LOS ANGELES (CBSLA) — The number of COVID-positive patients in Los Angeles County hospitals topped 4,000 Thursday as the Omicron variant continued to fuel a winter surge in infections.
County Public Health Director Barbara Ferrer said there were 4,175 COVID-19-positive patients in county hospitals as of Thursday. Of those hospitalized, 586 are being treated in intensive care. Wednesday, 3,912 patients were hospitalized with COVID-19 and 536 were in the ICU.
Thursday's hospitalization number is the highest it has been since early February 2021.
The Los Angeles Department of Public Health also reported there are 45,076 new cases of COVID in L.A. County Thursday and 45 additional deaths. She disclosed that as numbers have continued to climb nationwide, the United States is nearing the mark it set during 2020-2021's winter surge; the daily overall patient census - currently approximately 15,000 - is creeping up on the 16,500 peak the country set during that time.
Ferrer wanted to make it clear that despite indications that a peak could be near, the ever-rising numbers are a sign that we haven't quite gotten to that point. "One thing for sure, is that we are still increasing, "she told CBS reporters, "We're not plateauing, the numbers are 45,000, that's not a plateau. That's an increase."
Numbers have continued to grow locally as the county reported the second-highest daily rate total, with just under 5,000 new cases reported in Los Angeles County alone, as compared to Wednesday's total of 40,452. Over one-in-five percent of people who received COVID-19 tests were positive on Thursday, with a positivity rate of 20.8%.
With the additional 45 deaths reported - the most since March 4, 2021, the county totals are now 27,895 since the beginning of the pandemic.
"The sad thing is once we see these increases," Ferrer said, "they are likely to continue for weeks after cases plateau."
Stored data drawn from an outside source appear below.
(** * config_profile.Config: layered configuration lookup

    A shallow embedding of [src/config_profile/Config.py] and the
    properties of its key resolution: environment first, then the merged
    settings mapping, then the caller's default.

    Python strings are modelled as sequences of 8-bit characters; [lower]
    and [upper] act on the ASCII letters and leave every other character
    alone.  Python exceptions are values of [exn]; a computation that may
    raise returns a [result].  The numeric accessors ([get_int],
    [get_int_required], [get_float]) go through the builtins [int] and
    [float]; [int] is modelled in full, and of [float] the parts that
    parse a string and round an integer are parameters. *)

From Stdlib Require Import ZArith Floats Ascii String.
From stdpp Require Import gmap strings list pretty.

Local Open Scope string_scope.
Local Set Warnings "-register-all".

(** ** Python values, exceptions and string methods *)

Module Py.

(** The exception classes the module can raise or let through.
    [OtherError] stands for any class not named here (a decoder error
    of the settings parser, a permission error, ...). *)
Inductive exn : Type :=
| TypeError
| NameError (name : string)
| AttributeError
| FileNotFoundError
| RequiredConfigKeyException (msg : string)
| OtherError (cls : string).

Inductive result (A : Type) : Type :=
| Ok (a : A)
| Raise (e : exn).
Arguments Ok {A} a.
Arguments Raise {A} e.

#[export] Instance result_ret : MRet result := λ A a, Ok a.
#[export] Instance result_bind : MBind result := λ A B f m,
  match m with
  | Ok a => f a
  | Raise e => Raise e
  end.

(** The values a settings file or a lookup can yield: [None], a string,
    a boolean, an integer or a float. *)
Inductive value : Type :=
| VNone
| VStr (s : string)
| VBool (b : bool)
| VInt (n : Z)
| VFloat (f : float).

(** [bool(v)]: Python's truth value. *)
Definition truthy (v : value) : bool :=
  match v with
  | VNone => false
  | VStr s => negb (String.eqb s "")
  | VBool b => b
  | VInt n => negb (Z.eqb n 0)
  | VFloat f => negb (PrimFloat.eqb f 0%float)
  end.

(** [bool(s)] for an [Optional[str]]. *)
Definition truthy_str (v : option string) : bool :=
  match v with
  | Some s => negb (String.eqb s "")
  | None => false
  end.

(** [isinstance(v, bool)] *)
Definition isinstance_bool (v : value) : bool :=
  match v with
  | VBool _ => true
  | _ => false
  end.

(** [v is None] *)
Definition is_None (v : value) : bool :=
  match v with
  | VNone => true
  | _ => false
  end.

Definition of_optional_str (o : option string) : value :=
  match o with
  | Some s => VStr s
  | None => VNone
  end.

Definition in_range (lo hi : nat) (c : ascii) : bool :=
  let n := nat_of_ascii c in (lo <=? n)%nat && (n <=? hi)%nat.

Definition char_lower (c : ascii) : ascii :=
  if in_range 65 90 c then ascii_of_nat (nat_of_ascii c + 32) else c.

Definition char_upper (c : ascii) : ascii :=
  if in_range 97 122 c then ascii_of_nat (nat_of_ascii c - 32) else c.

Fixpoint str_map (f : ascii → ascii) (s : string) : string :=
  match s with
  | EmptyString => EmptyString
  | String c s' => String (f c) (str_map f s')
  end.

(** [s.lower()] and [s.upper()] *)
Definition lower (s : string) : string := str_map char_lower s.
Definition upper (s : string) : string := str_map char_upper s.

(** [s.replace(old, new)] for a one-character [old] and [new], the only
    use the module makes of it. *)
Definition replace (old new : ascii) (s : string) : string :=
  str_map (λ c, if Ascii.eqb c old then new else c) s.

(** [s.startswith(p)] *)
Definition startswith (s p : string) : bool := String.prefix p s.

(** [s[1:]] *)
Definition tail (s : string) : string :=
  match s with
  | EmptyString => EmptyString
  | String _ s' => s'
  end.

(** [sub in s] on strings: substring test. *)
Fixpoint contains (sub s : string) : bool :=
  String.prefix sub s ||
  match s with
  | EmptyString => false
  | String _ s' => contains sub s'
  end.

(** [x in [a, b, ...]] on a list of strings. *)
Definition in_list (x : string) (l : list string) : bool :=
  existsb (String.eqb x) l.
(* ===== verification/Prelude.v ===== *)
(** * PariNS: a verification library of the DNS server

    PariNS (Rust, [src/]) is a self-hosted filtering DNS server. This
    library models the parts of it that decide what a client is answered and
    what survives a failure, and proves what each part promises to the next.
    Paths are relative to the root of the repository.

    ** The program and the files that model it

    A datagram or a stream message is decoded and admitted ([src/protocol.rs]),
    filtered by the local policy and the subscriptions ([src/policy.rs],
    [src/policy/]), looked up in the response cache ([src/cache.rs],
    [src/cache/]), exchanged with an upstream when it misses ([src/resolver.rs],
    [src/flight.rs], [src/upstreams.rs], [src/upstreams/], [src/tls.rs]), and
    encoded for its hop. Around it run admission limits per client network
    ([src/limits.rs]), background refreshes ([src/resolver/refresh.rs]), the
    login budget ([src/manage/auth_budget.rs]), the saved form of the filter
    index, subscribed rule sources, which are downloaded and kept on disk
    ([src/filter_subscriptions/]), and updates of the program, which the manager
    ([src/manage/updates.rs]) asks of a privileged helper ([src/update/]).

    - [Prelude], [Std], [Net], [Names], [Dns], [Lru], [Text]: outcomes and the
      state and error monad with its weakest preconditions; the standard library
      and the crates the sources call, as interfaces with their documented laws
      and an implementation that shows they can hold.
    - [Limits] ([src/limits.rs]): token buckets in a bounded table. State
      [Limits.State]; operations [acquire_at], [permit_drop].
    - [AuthBudget] ([src/manage/auth_budget.rs]): five password attempts a minute.
    - [Canonical], [Prepare], [ParseSource] ([src/policy/canonical.rs]): rule
      keys, the memory budget, the rule builder, the streaming parser, dropping
      of redundant rules.
    - [Radix], [RadixBuild], [RadixLookup] ([src/policy/radix.rs]): the index,
      its stack machine and its lookups. [RadixDisk], [RadixDiskWalk],
      [RadixDiskSafe], [RadixDiskRound] ([src/policy/radix_disk.rs]): its stored
      form.
    - [BlockAnswer], [Policy], [PolicySafe] ([src/policy.rs],
      [src/policy/response.rs]): local rules, decisions, blocked answers, alias
      chains.
    - [Ecs] ([src/ecs.rs]), [Wire], [Protocol] ([src/protocol.rs]): client
      subnets, message bounds, admission, padding, truncation, work keys.
    - [CacheData], [CacheAdmit], [CacheStore], [Cache], [CacheInv], [CacheOps],
      [CacheAdmission], [CacheSafe], [CacheClaims] ([src/cache.rs],
      [src/cache/decision.rs]): what may be stored and for how long, one shard as
      a heap of shared entries, the sharded cache and its interleaved callers.
      [Sharing], [SharingSafe] ([src/cache/sharing.rs]): answers learned to be
      the same for every network.
    - [Refresh] ([src/resolver/refresh.rs]), [Flight] ([src/flight.rs]):
      background refreshes and shared work as interleaved steps.
    - [Resolver], [ResolverSafe] ([src/resolver.rs]): from bytes to a reply.
    - [Upstreams], [UpstreamsSafe] ([src/upstreams.rs], [src/tls/pool.rs]):
      endpoints, weighted selection, races. [Transport], [TransportSafe]
      ([src/upstream.rs], [src/upstreams/transport.rs], [src/upstreams/h3.rs],
      [src/tls.rs]): one exchange over each transport.
    - [Download], [DownloadSafe] ([src/https_reader.rs],
      [src/filter_subscriptions/download.rs]): which URLs and addresses may be
      reached, and a download into the staging file. [SourceStore],
      [SourceStoreSteps], [SourceStoreSafe] ([src/filter_subscriptions/store.rs],
      [src/private_files.rs]): the objects of the sources and the catalog that
      selects them. State [SourceStore.World]: the disk, of which a power failure
      keeps any unsynchronized part, and the open [Store].
    - [Release], [ReleaseSafe] ([src/update/contract.rs]), [Journal]
      ([src/update/ipc.rs], [src/update/executor/journal.rs]), [Updater],
      [Readiness], [UpdaterSteps], [UpdaterSafe], [UpdaterLive], [UpdaterClaims]
      ([src/update/executor/mod.rs]): release contracts, the journal, and the
      transaction that replaces the installed program. [Installer]
      ([scripts/install.sh]): the installer and its rollback as a state machine
      beside the helper. State [Installer.System]: the disk, the installer with
      its backup, and whether one was cut off while it exchanged the program and
      the journal.
    - [Coordinator], [CoordinatorSafe], [Offers] ([src/manage/updates/state.rs],
      [src/manage/updates.rs]), [UpdateTasks], [UpdateTasksSafe],
      [UpdateTasksClaims] ([src/manage/updates/operation.rs], the mutation permit
      of [src/manage/mod.rs]): the unprivileged half of an update: which releases
      are offered, the saved state, and the tasks that ask root to stage and
      commit while the configuration is frozen. State [UpdateTasks.World]: the
      files of the directory, the process with its tasks, and a log of what
      happened; one step is the code between two points where another task may
      run.

    ** How the model reads

    A function with state and errors is a computation of [M S E A]: the state
    survives an error as the fields of [&mut self] do. [Panic] is every way the
    code unwinds: an index out of range, [expect], an assertion. A loop has fuel,
    and [Diverge] is what running out of it gives; [wp m Q R s] excludes both, so
    a theorem in that form says that the code returns. Machine integers are [Z]
    with the wrap-around, saturation or check the code has written out; times are
    nanoseconds. Code behind a lock is one step; what can interleave is a step
    relation over the shared state, and its theorems hold in every reachable
    state. The fuel of each loop is a definition next to it ([walk_fuel],
    [build_fuel], [S (length query)] ...), and the theorems that exclude [Diverge]
    are the proof that it is enough.

    ** What the theorems show

    - The pipeline: every request of any bytes and any behaviour of the
      upstreams gets the reply its class demands, an exchange changes nothing
      but its own accounts, and a query is never sent twice once a byte of it
      may have been read ([ResolverSafe], [TransportSafe]).
    - Filtering: from the text of the rules to the decision on every name,
      through redundancy elimination, the index and its stored form; and the
      alias chain of an answer is followed to its end or refused ([PolicySafe],
      [RadixLookup], [Prepare], [RadixDiskSafe], [RadixDiskRound]).
    - The cache: an invariant of every reachable cache, bounds on memory, exact
      admission and lifetimes, what a lookup may serve, and that an invalidated
      answer is gone for good ([CacheClaims], [CacheAdmit], [SharingSafe]).
    - Limits: the table refines one bucket per source, rates hold across
      eviction, attempts per minute, permits of races and refreshes are bounded
      ([Limits], [AuthBudget], [UpstreamsSafe], [Refresh], [Flight]). A caller
      reads the clock before it takes the lock, so the stamps come in any order:
      the rates of queries and refreshes name how far a stamp was behind the
      latest one.
    - Subscriptions: a download reaches public addresses only and writes no more
      than its limit; on every disk that any operations, faults, crashes and power
      failures leave, the catalog selects only whole objects, and a commit
      replaces the selection as a whole ([DownloadSafe], [SourceStoreSafe]).
    - Updates: on every disk that any sequence of commands, installers, faults
      and crashes leaves, the installed program is the recorded one or the old
      one can be put back, and at boot it is; or an installer was cut off between
      the program and its record, and then the helper leaves both alone
      ([UpdaterClaims]). On the manager's side, a
      request to commit is written only after its checks, and from then on, over
      crashes and restarts, the configuration keeps the revision that the request
      and the health receipts name, until root's verdict; the verdict thaws it
      ([UpdateTasksClaims]). What is offered can be installed ([Offers]).

    ** Bounds and assumptions

    Interfaces ([NameLib], [MessageLib], [IpNetLib], [LruLib], [Sha256Lib],
    [SliceLib], [Host] ...) stand for crates and the allocator; their laws are
    documented behaviour, each has an instance in this library, and every
    theorem with hypotheses has a witness. Hashes are functions: where a theorem
    needs more (a length, no collision) it says so. The clock is an argument. The
    updater and the subscription store run over disks whose every change may
    succeed, fail, or be cut off by a crash before or after it; a rename that
    reports an error did not take effect. One installer is at work at a time, also
    while it waits, without the lock, for the new program. For the coordinator
    root is any sequence of statuses, a write that fails may have taken effect,
    identifiers drawn at random do not repeat, and one reading of the clock serves
    one change. A process that cannot read its state file at the start neither
    writes it nor freezes for it; the theorems say what then no longer holds.

    ** What is not modelled, and why

    - Sockets, TLS sessions, QUIC and HTTP framing, tokio's scheduling:
      [src/server.rs], [src/doh.rs], [src/quic.rs], [src/quic/],
      [src/transport/], [src/ingress.rs], [src/admin.rs],
      [src/tls/certificates.rs]. They move bytes between libraries and the parts
      above, and their behaviour is those libraries'.
    - Recursion ([src/recursion.rs]) drives the hickory recursor and validator,
      which do the resolving; the request pipeline takes either source of answers
      as its environment.
    - SQLite ([src/storage/]) owns retention and statistics through SQL text.
    - The management plane ([src/manage/]) is HTTP routing, JSON forms and the
      start and stop of generations, apart from the login budget and the
      coordinator of updates.
    - Reports, metrics and logs ([src/metrics.rs], [src/query_log.rs],
      [src/upstreams/diagnostics.rs]) observe and never decide; the pipeline's
      model keeps the counters that its theorems mention. *)

From stdpp Require Export base numbers list gmap sorting strings ssreflect.
From Stdlib Require Export ZArith Lia.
She is cautiously hopeful, noting that despite still not knowing everything about the newest variant, Omicron appears to continue presenting milder infections for many, "And while it's reassuring that much of the scientific evidence to date suggests that Omicron causes milder illness for many people, particularly those vaccinated and boosted, we still have no idea what percent of those recently infected with Omicron will experience long COVID, or the likelihood of children infected with Omicron developing MIS-C after their initial infection."
The county continued to urge residents to take the necessary steps in precaution, including obtaining both primary vaccination and booster shots, as well as upgrading facemasks to those of surgical standards, like N95, KN94 and KN95. They also urged that with the expansion of testing facilities - especially with the help of the National Guard, residents should get tested ahead of any social event.
"While we have tools that help, there is growing frustration over the seemingly endless changes in guidance, the short supply of tests and the reality that those vaccinated and boosted may also become infected," Ferrer said. "Since this is an accurate assessment of our current reality, I think we'll need to remind ourselves that we've survived similar challenges multiple times over the past two years."
Counties statewide are experiencing similar surges, including Riverside County, that reported it's first infant death due to COVID-19 on Thursday. They also reported a recent jump in COVID-19 cases amongst pediatric patients, noting that they have seen an increase in cases almost daily, and Loma Linda University Children's Health noted that they recently had 10 patients in their ICU with the virus.
"We've seen kids as young as under a month to children up to 17. Some kids are very, very ill, many kids actually are very, very ill," said Dr. Maulin Soneji, a Pediatric Infectious Disease Specialist.
As these numbers continue to surge nationwide, many medical facilities are beginning to feel the immense strain of the pandemic. A group of nurses rallied outside of California Hospital Medical Center on Thursday, to raise awareness and that short-staffed hospitals are struggling to keep up with the increasing number of COVID-19 patients. One nurse disclosed that their attempts to divert calls to other hospitals just revealed that other facilities are dealing with the same thing. Hundreds of hospitals and health centers have resorted to diversion as they clamber to meet the rising demand of patients, especially those seeking COVID testing.
With the Governor's activation of the California National Guard to assist at testing centers, health officials have noted that availability has increased substantially, which could help lessen the strain being placed on healthcare facilities.
Orange County has reported that despite an increase in cases, positivity rate and hospitalizations, they are noticing a stabilization in numbers for the first time since December, which could lead to a peak in the surge sooner than later.